J ne le sait sans doute pas mais elle est une passeuse : elle tient la corde d’un bord à l’autre de la crevasse, de la douleur, des décisions. alors :

Annecy – la promenade au bord du lac avant les grands départs. à seize ans sur l’étendue magnifique du Pâquier, et plus de dix ans plus tard, quand je me laisse entraîner dans la forêt gonflée d’humidité par deux Canadiens aux yeux gris qui sautent du Roc de Chère en riant. ils sont pleins d’anecdotes et de jeunesse tranquille, ils me tendent leurs mains du haut des chemins escarpés, les larmes aux yeux presque devant la beauté des massifs, la lumière en ondées, tout les prend dans l’immédiateté de leurs corps – c’est aussi pour moi un certain spectacle.

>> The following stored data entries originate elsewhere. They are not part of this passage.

(** The [match model.core:] statement of [_ground_state_closed]. *)
Definition dispatch_closed (model : Model) (vg : VectorList) (n_charge : Z)
  : Run VectorList :=
  if case_of (core model) ["rust"; "Rust"; "RUST"; "r"] then
    solve_with Rust
      (ground_state_closed_rust B vg n_charge (cgd model) (cdd model) (cdd_inv model)
         (threshold model) (polish model) (T model))
  else if case_of (core model) ["jax"; "Jax"; "JAX"; "j"] then
    let* _ := print_when (Qltb (threshold model) 1)
                "Warning: JAX core does not support threshold < 1.0, using of 1.0" in
    solve_with Jax
      (ground_state_closed_jax B vg n_charge (cgd model) (cdd model) (cdd_inv model)
         (T model))
  else if case_of (core model)
            ["brute_force"; "jax_brute_force"; "Jax_brute_force"; "JAX_BRUTE_FORCE"; "b"]
  then
    let* _ := print_when (Qltb (threshold model) 1) jax_warning in
    solve_with BruteForce
      (ground_state_closed_brute_force B vg n_charge (cgd model) (cdd model)
         (cdd_inv model) (T model))
  else if case_of (core model) ["python"; "Python"; "PYTHON"; "p"] then
    solve_with Python
      (ground_state_closed_python B vg n_charge (cgd model) (cdd model) (cdd_inv model)
         (threshold model) (polish model))
  else run_lift (Raise (incorrect_core (core model))).

Definition _ground_state_closed (model : Model) (vg : ndarray) (n_charge : Z)
  : Run ndarray :=
  let* _ := run_lift (_validate_vg vg (n_gate model)) in
  let vg_shape := shape vg in
  let nd_shape := (removelast vg_shape ++ [n_dot model])%list in
  let* vg := run_lift (reshape_rows vg (n_gate model)) in
  let* result := dispatch_closed model vg n_charge in
  let* _ := run_lift (py_assert
                        (forallb (fun row => isclose (qsum row) (inject_Z n_charge)) result)
                        "The number of charges is not correct something went wrong") in
  run_lift (reshape_result result nd_shape).

End EntryPoints.

End Helper.

(** ** Vocabulary of the statements about the correctors *)

Module CorrectorSpec.
Import Np.
Local Open Scope Q_scope.

Definition remainder (x : Q) : Q := x - inject_Z (np_floor x).

(** A dot branches when its remainder is closer to one half than
    [threshold / 2]. *)
Definition branches (threshold x : Q) : Prop :=
  Qabs (remainder x - (1 # 2)) < threshold / 2.

Definition branchesb (threshold x : Q) : bool :=
  Qltb (Qabs (remainder x - (1 # 2))) (threshold / 2).

(** An integer vector in which every branched dot holds the floor or the
    ceiling of its continuous occupation and every other dot the nearest
    integer. *)
Definition open_candidate (n : list Q) (threshold : Q) (c : list Z) : Prop :=
  Forall2 (fun x ci =>
             (branches threshold x -> ci = np_floor x \/ ci = np_ceil x) /\
             (~ branches threshold x -> ci = np_rint x)) n c.

(** The row that the tuple [ops] selects: the branched dots (those with a
    true mask entry) consume the operations in order, the other dots are
    rounded. *)
Fixpoint spec_row (n : list Q) (mask : list bool) (ops : list (Q -> Z)) : list Z :=
  match n, mask with
  | x :: n', true :: mask' =>
      match ops with
      | op :: ops' => op x :: spec_row n' mask' ops'
      | [] => []
      end
  | x :: n', false :: mask' => np_rint x :: spec_row n' mask' ops
  | _, _ => []
  end.

(** The quadratic form [(c - n)^T cdd_inv (c - n)] over the rationals. *)
Fixpoint qeinsum_row (di : Q) (row : list Q) (d : list Q) : list Q :=
  match row, d with
  | mij :: row', dj :: d' => di * mij * dj :: qeinsum_row di row' d'
  | _, _ => []
  end.

Fixpoint qeinsum_rows (d_outer : list Q) (m : matrix) (d : list Q) : list Q :=
  match d_outer, m with
  | di :: d_outer', row :: m' => qsum (qeinsum_row di row d) :: qeinsum_rows d_outer' m' d
  | _, _ => []
  end.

nous montons en voiture dans la montagne et l’orage qui s’approche. les parents de J me font de doux reproches : toujours tu viens et tu t’en vas ! mais comment leur dire que peut-être, ce morceau de lac et de rocher est très exactement, dans sa solidité, comme l’amitié d’enfance de J, cela même donc j’ai besoin pour pouvoir m’en aller ?

dans le carré de la fenêtre le plateau des Glières est comme un animal aux aguets : présence physique et implacable qui veille sur mes rêves dans la nuit.